**WHAT YOU ARE ASKED TO DO**
Whenever a line contains the string "that", copy it out of the entries.

Saved data entries:

----------

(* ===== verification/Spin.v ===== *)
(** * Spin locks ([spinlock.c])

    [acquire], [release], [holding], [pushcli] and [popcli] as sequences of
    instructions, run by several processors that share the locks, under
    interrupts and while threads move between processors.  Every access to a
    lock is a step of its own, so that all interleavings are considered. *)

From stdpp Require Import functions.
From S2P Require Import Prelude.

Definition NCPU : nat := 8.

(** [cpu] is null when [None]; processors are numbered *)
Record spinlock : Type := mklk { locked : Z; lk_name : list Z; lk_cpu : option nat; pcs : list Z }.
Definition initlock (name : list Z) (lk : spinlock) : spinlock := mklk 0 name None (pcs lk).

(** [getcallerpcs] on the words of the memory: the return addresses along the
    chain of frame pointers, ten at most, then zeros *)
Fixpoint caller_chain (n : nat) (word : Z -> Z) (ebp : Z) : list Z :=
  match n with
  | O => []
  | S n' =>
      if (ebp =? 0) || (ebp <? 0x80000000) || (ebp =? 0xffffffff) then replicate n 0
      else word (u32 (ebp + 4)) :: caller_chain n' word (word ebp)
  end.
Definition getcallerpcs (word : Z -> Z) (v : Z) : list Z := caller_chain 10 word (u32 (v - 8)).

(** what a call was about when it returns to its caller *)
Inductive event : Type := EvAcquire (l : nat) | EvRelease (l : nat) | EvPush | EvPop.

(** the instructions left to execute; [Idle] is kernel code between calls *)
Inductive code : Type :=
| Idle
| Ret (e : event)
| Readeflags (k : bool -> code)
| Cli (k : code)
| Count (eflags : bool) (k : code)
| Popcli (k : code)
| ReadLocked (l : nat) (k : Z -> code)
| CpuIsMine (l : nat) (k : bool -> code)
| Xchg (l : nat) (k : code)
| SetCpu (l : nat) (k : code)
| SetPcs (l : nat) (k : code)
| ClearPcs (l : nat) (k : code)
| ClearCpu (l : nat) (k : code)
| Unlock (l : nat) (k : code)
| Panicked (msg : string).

----------

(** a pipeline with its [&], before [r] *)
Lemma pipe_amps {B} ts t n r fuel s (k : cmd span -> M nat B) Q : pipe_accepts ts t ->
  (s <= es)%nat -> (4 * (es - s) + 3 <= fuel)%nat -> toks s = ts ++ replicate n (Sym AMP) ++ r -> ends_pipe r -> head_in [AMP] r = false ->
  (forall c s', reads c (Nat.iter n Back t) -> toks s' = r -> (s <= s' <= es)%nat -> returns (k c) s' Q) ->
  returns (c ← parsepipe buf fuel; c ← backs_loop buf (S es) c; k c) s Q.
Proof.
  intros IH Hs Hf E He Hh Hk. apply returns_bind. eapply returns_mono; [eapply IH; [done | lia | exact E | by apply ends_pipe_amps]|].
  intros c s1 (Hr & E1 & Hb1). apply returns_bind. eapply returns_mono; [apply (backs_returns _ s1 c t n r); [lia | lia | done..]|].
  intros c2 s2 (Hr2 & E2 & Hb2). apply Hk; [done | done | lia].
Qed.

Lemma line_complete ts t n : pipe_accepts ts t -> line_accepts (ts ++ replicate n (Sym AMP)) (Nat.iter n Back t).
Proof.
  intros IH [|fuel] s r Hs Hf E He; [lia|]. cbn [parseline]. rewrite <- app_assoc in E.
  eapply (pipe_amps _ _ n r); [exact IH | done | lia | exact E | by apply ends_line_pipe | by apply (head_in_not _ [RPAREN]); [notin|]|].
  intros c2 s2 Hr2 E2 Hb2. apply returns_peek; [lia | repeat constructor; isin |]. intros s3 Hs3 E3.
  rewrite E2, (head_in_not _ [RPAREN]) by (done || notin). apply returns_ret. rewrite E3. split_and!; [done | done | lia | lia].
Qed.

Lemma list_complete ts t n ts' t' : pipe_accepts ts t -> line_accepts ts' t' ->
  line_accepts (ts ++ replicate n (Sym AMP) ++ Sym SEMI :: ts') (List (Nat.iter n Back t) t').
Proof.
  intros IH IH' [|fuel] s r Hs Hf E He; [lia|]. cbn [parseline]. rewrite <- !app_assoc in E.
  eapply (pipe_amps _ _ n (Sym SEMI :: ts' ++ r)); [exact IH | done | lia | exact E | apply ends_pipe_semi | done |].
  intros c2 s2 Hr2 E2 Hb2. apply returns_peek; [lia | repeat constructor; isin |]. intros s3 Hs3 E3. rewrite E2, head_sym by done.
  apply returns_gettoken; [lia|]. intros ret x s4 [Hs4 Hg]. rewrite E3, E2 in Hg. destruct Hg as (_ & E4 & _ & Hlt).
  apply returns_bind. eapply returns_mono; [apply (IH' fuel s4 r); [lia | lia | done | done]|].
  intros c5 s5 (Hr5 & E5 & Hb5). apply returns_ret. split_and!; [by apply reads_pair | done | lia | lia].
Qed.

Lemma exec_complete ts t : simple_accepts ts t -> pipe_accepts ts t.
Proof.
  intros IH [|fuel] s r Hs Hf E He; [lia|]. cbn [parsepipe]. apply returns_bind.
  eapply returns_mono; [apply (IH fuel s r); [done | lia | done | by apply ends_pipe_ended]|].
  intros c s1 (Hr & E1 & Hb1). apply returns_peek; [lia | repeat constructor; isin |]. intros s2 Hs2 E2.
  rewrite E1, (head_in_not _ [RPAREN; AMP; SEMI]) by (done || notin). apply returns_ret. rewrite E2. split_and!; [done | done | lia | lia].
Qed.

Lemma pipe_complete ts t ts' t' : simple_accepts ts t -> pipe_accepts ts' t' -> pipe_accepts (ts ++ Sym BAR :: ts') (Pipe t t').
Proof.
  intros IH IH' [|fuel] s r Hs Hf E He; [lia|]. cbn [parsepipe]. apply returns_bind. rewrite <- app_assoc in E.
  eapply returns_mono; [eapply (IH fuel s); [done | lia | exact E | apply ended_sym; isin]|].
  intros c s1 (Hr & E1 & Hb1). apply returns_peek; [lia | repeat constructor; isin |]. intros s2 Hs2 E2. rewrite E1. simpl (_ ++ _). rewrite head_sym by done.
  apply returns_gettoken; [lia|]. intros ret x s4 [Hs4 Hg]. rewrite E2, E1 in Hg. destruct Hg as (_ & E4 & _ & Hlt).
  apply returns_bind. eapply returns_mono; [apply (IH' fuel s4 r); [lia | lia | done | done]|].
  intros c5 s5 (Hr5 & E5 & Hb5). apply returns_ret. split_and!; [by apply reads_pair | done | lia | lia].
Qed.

----------

**RESULT BELOW**
    instructions, run by several processors that share the locks, under
    lock is a step of its own, so that all interleavings are considered. *)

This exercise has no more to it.